LAS CARAS DE LA OST > PIERLUIGI BERNARD

“La OST es un coche de lujo que necesita un director que esté dispuesto a conocerlo bien”

El clarinetista Pierluigi Bernard llegó a la OST en 1994, coincidiendo con su periodo de “mayor dinamismo”. / JAVIER GANIVET

SANTIAGO TOSTE | Santa Cruz de Tenerife

Confiesa que nunca ha sabido el porqué, pero con cinco años y medio eligió el clarinete para iniciarse en la música y está convencido de que la “jugada” le ha salido muy bien. El italiano Pierluigi Bernard, clarinete solista de la Orquesta Sinfónica de Tenerife (OST) llegó aquí en 1994, tras una formación que arrancó en instituciones como los conservatorios Achille Peri de Reggio Emilia y el Nacional Superior Giuseppe Verdi, o el Liceo Artistico Musicale de Turín; continuó en ciudades como Londres (en la Guildhall School of Music and Drama, aprendiendo de Jack Brymer), Ginebra (con otro virtuoso, Thomas Friedli) o la fronteriza Trieste.

“Acabé en Tenerife de rebote -detalla-: estaba en Londres y fue mi maestro quien se enteró de la plaza en la OST”. “Como muchos colegas -prosigue-, llegué con la intención de estar sólo unas cuantas temporadas, pero me di cuenta de que difícilmente encontraría otro lugar donde coincidan tantos factores: una orquesta de calidad artística y humana, y en un sitio paradisiaco, desde el punto de vista de la naturaleza y también por su calidad de vida”.

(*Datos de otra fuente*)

(** A [sockaddr]: address and port as the bytes in network order. *)
Inductive Sockaddr :=
  | sockaddr_in (addr port : list Z)
  | sockaddr_in6 (addr port : list Z)
  | sockaddr_other.

Definition sockaddr_ok (a : Sockaddr) : Prop :=
  match a with
  | sockaddr_in addr port => length addr = 4 ∧ length port = 2
  | sockaddr_in6 addr port => length addr = 16 ∧ length port = 2
  | sockaddr_other => True
  end.

Record Callbacks (E : Type) := mkCallbacks {
  response_callback_ : option (E → list Z → CallbackStatus * E);
  connect_callback_ : option (E → Sockaddr → CallbackStatus * E);
  dest_address_callback_ : option (E → bool → CallbackStatus * Sockaddr * E);
  bind_callback_ : option (E → Z → CallbackStatus * Z * E)
}.
Arguments response_callback_ {E}. Arguments connect_callback_ {E}.
Arguments dest_address_callback_ {E}. Arguments bind_callback_ {E}.

Record Socks5State := mkSocks5 { state_ : HandshakeState; required_size_ : nat }.

(** The constructor. *)
Definition Socks5State_init : Socks5State := mkSocks5 kGreetingHeader 2.

Definition Failed (s : Socks5State) : bool := bool_decide (state_ s = kFail).

(** ** Responses *)

Definition kATYP_v4 : Z := 1.
Definition kATYP_v6 : Z := 4.

(** The bytes [FillAddrPort] writes; their number is what it returns. *)
Definition FillAddrPort (addr : Sockaddr) : list Z :=
  match addr with
  | sockaddr_in a p => kATYP_v4 :: a ++ p
  | sockaddr_in6 a p => kATYP_v6 :: a ++ p
  | sockaddr_other => []
  end.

De modo que Bernard hizo de Tenerife su casa: “con amigos de verdad, con mi esposa y con un hijo que es más canario que el gofio”, subraya con una sonrisa. “Llegué en el momento de mayor dinamismo de la OST”, explica. “Junto a Víctor Pablo Pérez hacíamos un montón de cosas, con varios viajes al año… Era un periodo particularmente rico”. Más tarde, vivió el cambio de titular, la llegada del director chino Lü Jia. “Nunca es sencillo un cambio de titular, es complejo encontrar a una persona que ponga de acuerdo a otras 80”, indica el intérprete, al tiempo que manifiesta que el actual es un “momento de espera”. “Siento a la OST como un equipo ganador que en estos 18 años ha mejorado mucho”, resalta; “es un coche de lujo que necesita un director que quiera conocer bien el grupo, que trabajar bien con él”.

Para describir su instrumento, Pierluigi Bernard alude a una carta que Mozart escribió a su padre, Leopold, donde decía que el clarinete era lo que le faltaba en la sección de viento madera, pues se encargaba de ligar todos los sonidos. “Tiene una gama dinámica muy amplia: es capaz de hacer un pianissimo casi imperceptible, pero también un fortissimo digno de una trompeta”. “Además -agrega Pierluigi Bernard-, posee una familia extensa, desde el clarinete en mi bemol hasta el contrabajo, de modo que vamos desde un instrumento tan agudo como el flautín a uno muy grave, como el clarinete contrabajo. Y eso le da mucha ductilidad, no sólo para la música clásica”.

Bernard recalca que cuanto un músico más amplíe sus experiencias, mejor intérprete será. Por eso, un aspecto al que otorga importancia es el que tiene que ver con la música de cámara. “Estoy muy pendiente de mi trabajo, y si aspiras a ser buen músico de orquesta lo has de ser de cámara”. “La clave es la misma -concluye-, estar más pendiente de lo que toca quien tienes a tu lado que de ti”.